При посредстве Василия Иоанновича Пересвету и Будивиду удалось связаться со своими родичами в Брянске, которые тоже известили власти ордена о своей готовности выплатить за них выкуп. Пересвет помимо этого узнал, что его отец сумел выйти живым из сечи на реке Рудаве. Порадовался и Будивид, узнавший, что его брат Ердень и племянник Кориат также сумели уйти за Неман вместе с поредевшими полками Ольгерда и Кейстута.
В апреле лекари сняли с Пересвета ремни и повязки, так как его рана затянулась, а ключица срослась. Поднялся на ноги и Будивид, почти оправившийся от своих тяжелых ран. Теперь Будивид, как и Пересвет, днем или вечером частенько выходил на прогулки во внутренний двор крепости. Если в дневное время Пересвет охотно составлял компанию Будивиду, то по вечерам он предпочитал уединяться где-нибудь с Гертрудой. За два месяца пребывания в плену Пересвет уже мог довольно сносно изъясняться по-немецки, вполне обходясь и без помощи ворчливого Будивида.
Однажды застав Пересвета и Гертруду целующимися в крепостной конюшне, Будивид не преминул при случае напомнить своему юному собрату по несчастью о невесте, которая ждет его в Брянске.
«Неужто ты уже позабыл про красавицу Чеславу, младень? – попенял Пересвету Будивид. – Неужто променял ее на прелести смазливой немки, которая и речи-то славянской не разумеет! Греховодничаешь и в ус не дуешь, дурья башка! Немцы нам враги испокон веку, а ты с немкой путаешься, ласки ей даришь. Увидели бы сие непотребство твой батюшка и отец Чеславы, что бы они сказали на это?»
Пересвету стало стыдно перед Будивидом. Он и впрямь очень редко вспоминал про Чеславу. Заботливая и ласковая Гертруда с некоторых пор целиком завладела всеми его помыслами.
Часть II
Глава первая
Ансельм фон Райс
В начале мая лекари переселили Пересвета и Будивида в небольшое отдельное помещение, расположенное на втором этаже замка близ главной башни. В комнате с довольно низкими закругленными сводами было два ложа, сундук для платья, стол и два стула. На дощатом полу была расстелена порыжевшая от времени медвежья шкура. Из единственного узкого окна, похожего на бойницу, открывался вид на реку Рудаву и на лесную чащу, раскинувшуюся на другом берегу. На ночь, чтобы не донимали комары, окно можно было закрыть деревянным ставнем.
Неуемный Будивид, едва вселившись в эту каморку, сразу начал придумывать способ, как бы сбежать из Рудавского замка. Он говорил Пересвету, мол, немцы могут заломить такой большой выкуп за них, что на сборы денег может уйти полгода и дольше. «А мне эта неволя опостылела дальше некуда! – злился Будивид. – Опять же, брат мой выплатит тевтонцам серебро за меня, а потом станет меня же попрекать этими деньгами. Скажет, я тебя из плена вызволил, так ты должен мне вдвое возместить мои убытки. Такого скрягу, как Ердень, еще поискать!»

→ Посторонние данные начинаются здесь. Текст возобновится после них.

#[global] Open Scope Z_scope.

(** ** Notation *)

Declare Scope firey_scope.
Delimit Scope firey_scope with firey.

(** [lo <=? x <? hi]: the half-open range test of the status switches. *)
Notation "lo <=? x <? hi" := (andb (Z.leb lo x) (Z.ltb x hi))
  (at level 70, x at next level, no associativity) : firey_scope.

#[global] Open Scope firey_scope.

(** ** 64-bit integers *)

Definition int64_min : Z := - 2 ^ 63.
Definition int64_max : Z := 2 ^ 63 - 1.

Definition in_int64 (z : Z) : Prop := int64_min <= z <= int64_max.

(** Two's complement wrap-around of an [int64] result. *)
Definition wrap64 (z : Z) : Z := (z + 2 ^ 63) mod 2 ^ 64 - 2 ^ 63.

(** Saturation at the ends of the [int64] range ([time.Time.Sub]). *)
Definition sat64 (z : Z) : Z := Z.max int64_min (Z.min int64_max z).

(** [x +64 y]: addition of two Go [int64] values (a [time.Duration]). *)
Notation "x +64 y" := (wrap64 (x + y))
  (at level 50, left associativity, only parsing) : firey_scope.

(** An optional result is absent or present (as a decision, for
    [Forall_Exists_dec]). *)
Definition None_or_Some {A : Type} (o : option A) : {o = None} + {is_Some o}.
Proof. destruct o; [right; eauto | left; reflexivity]. Defined.

(** ** Tactics *)

(** [invert H]: invert and clean up. *)
Ltac invert H := inversion H; subst; clear H.

(** [case_cond]: split on the first boolean guard or [match] scrutinee
    of the goal or of a hypothesis, remembering the equation. *)
Ltac case_cond :=
  match goal with
  | |- context [if ?b then _ else _] => destruct b eqn:?
  | H : context [if ?b then _ else _] |- _ => destruct b eqn:?
  | |- context [match ?x with _ => _ end] => destruct x eqn:?
  | H : context [match ?x with _ => _ end] |- _ => destruct x eqn:?
  end.

(** [bool_lia]: turn boolean comparisons on [Z], [nat] and [N] into
    propositions and finish with [lia]. *)
Ltac bool_to_prop :=
  repeat match goal with
  | H : andb _ _ = true |- _ => apply andb_prop in H; destruct H
  | H : andb _ _ = false |- _ => apply andb_false_iff in H; destruct H
  | H : orb _ _ = true |- _ => apply orb_prop in H; destruct H
  | H : negb _ = true |- _ => apply negb_true_iff in H
  | H : negb _ = false |- _ => apply negb_false_iff in H
  | H : Z.leb _ _ = true |- _ => apply Z.leb_le in H
  | H : Z.leb _ _ = false |- _ => apply Z.leb_gt in H
  | H : Z.ltb _ _ = true |- _ => apply Z.ltb_lt in H
  | H : Z.ltb _ _ = false |- _ => apply Z.ltb_ge in H
  | H : Z.eqb _ _ = true |- _ => apply Z.eqb_eq in H
  | H : Z.eqb _ _ = false |- _ => apply Z.eqb_neq in H
  | H : Nat.leb _ _ = true |- _ => apply Nat.leb_le in H
  | H : Nat.leb _ _ = false |- _ => apply Nat.leb_gt in H
  | H : Nat.ltb _ _ = true |- _ => apply Nat.ltb_lt in H
  | H : Nat.ltb _ _ = false |- _ => apply Nat.ltb_ge in H
  | H : Nat.eqb _ _ = true |- _ => apply Nat.eqb_eq in H
  | H : Nat.eqb _ _ = false |- _ => apply Nat.eqb_neq in H
  | H : N.leb _ _ = true |- _ => apply N.leb_le in H
  | H : N.leb _ _ = false |- _ => apply N.leb_gt in H
  | H : N.ltb _ _ = true |- _ => apply N.ltb_lt in H
  | H : N.ltb _ _ = false |- _ => apply N.ltb_ge in H
  | H : N.eqb _ _ = true |- _ => apply N.eqb_eq in H
  | H : N.eqb _ _ = false |- _ => apply N.eqb_neq in H
  end.

Ltac bool_lia := bool_to_prop; try lia.

(** ** The hint database of the development *)

Create HintDb firey discriminated.
Create Rewrite HintDb firey_rw.

(** ** Lemmas on 64-bit integers *)

Lemma wrap64_id (z : Z) : in_int64 z -> wrap64 z = z.
Proof.
  unfold in_int64, int64_min, int64_max, wrap64. intros H.
  rewrite Z.mod_small; lia.
Qed.

(** One wrap: a sum that passes the largest [int64] comes back from
    the smallest. *)
Lemma wrap64_over (z : Z) :
  int64_max < z <= int64_max + 2 ^ 63 -> wrap64 z = z - 2 ^ 64.
Proof.
  unfold int64_max, wrap64. intros H.
  rewrite <- (Z.mod_add _ (-1)) by lia. rewrite Z.mod_small; lia.
Qed.

Lemma sat64_lower (a z : Z) : in_int64 a -> a <= z -> a <= sat64 z.
Proof. unfold in_int64, sat64, int64_min, int64_max. lia. Qed.

Lemma wrap64_range (z : Z) : in_int64 (wrap64 z).
Proof.
  unfold in_int64, int64_min, int64_max, wrap64.
  pose proof (Z.mod_pos_bound (z + 2 ^ 63) (2 ^ 64)). lia.
Qed.

Lemma sat64_id (z : Z) : in_int64 z -> sat64 z = z.
Proof. unfold in_int64, sat64. lia. Qed.

Lemma sat64_range (z : Z) : in_int64 (sat64 z).
Proof. unfold in_int64, sat64, int64_min, int64_max. lia. Qed.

Гуляя по крепостному двору и в нижних переходах замка, Будивид случайно нашел оброненный кем-то нож. Он принес его в каморку и спрятал в расщелине под порогом. Вернувшись с другой прогулки, Будивид показал Пересвету обрывок толстой веревки длиной в сажень. Веревку он спрятал под медвежьей шкурой. Теперь по ночам Будивид точил нож маленьким осколком гранита и рвал на ленты свой плащ, сплетая из них веревку. Будивид поделился с Пересветом своим замыслом побега. Он намеревался смастерить длинную веревку, чтобы по ней ночью спуститься с крепостной стены в ров, заполненный водой. Будивид уже знал распорядок смены стражи на крепостных стенах и башнях. Он собирался пробраться на северную стену замка сразу после полуночи, когда начальник гарнизона заканчивает обход караульных. На вопрос Пересвета, как им удастся выйти из каморки, если на ночь их запирают на засов, Будивид хитро подмигнул юноше.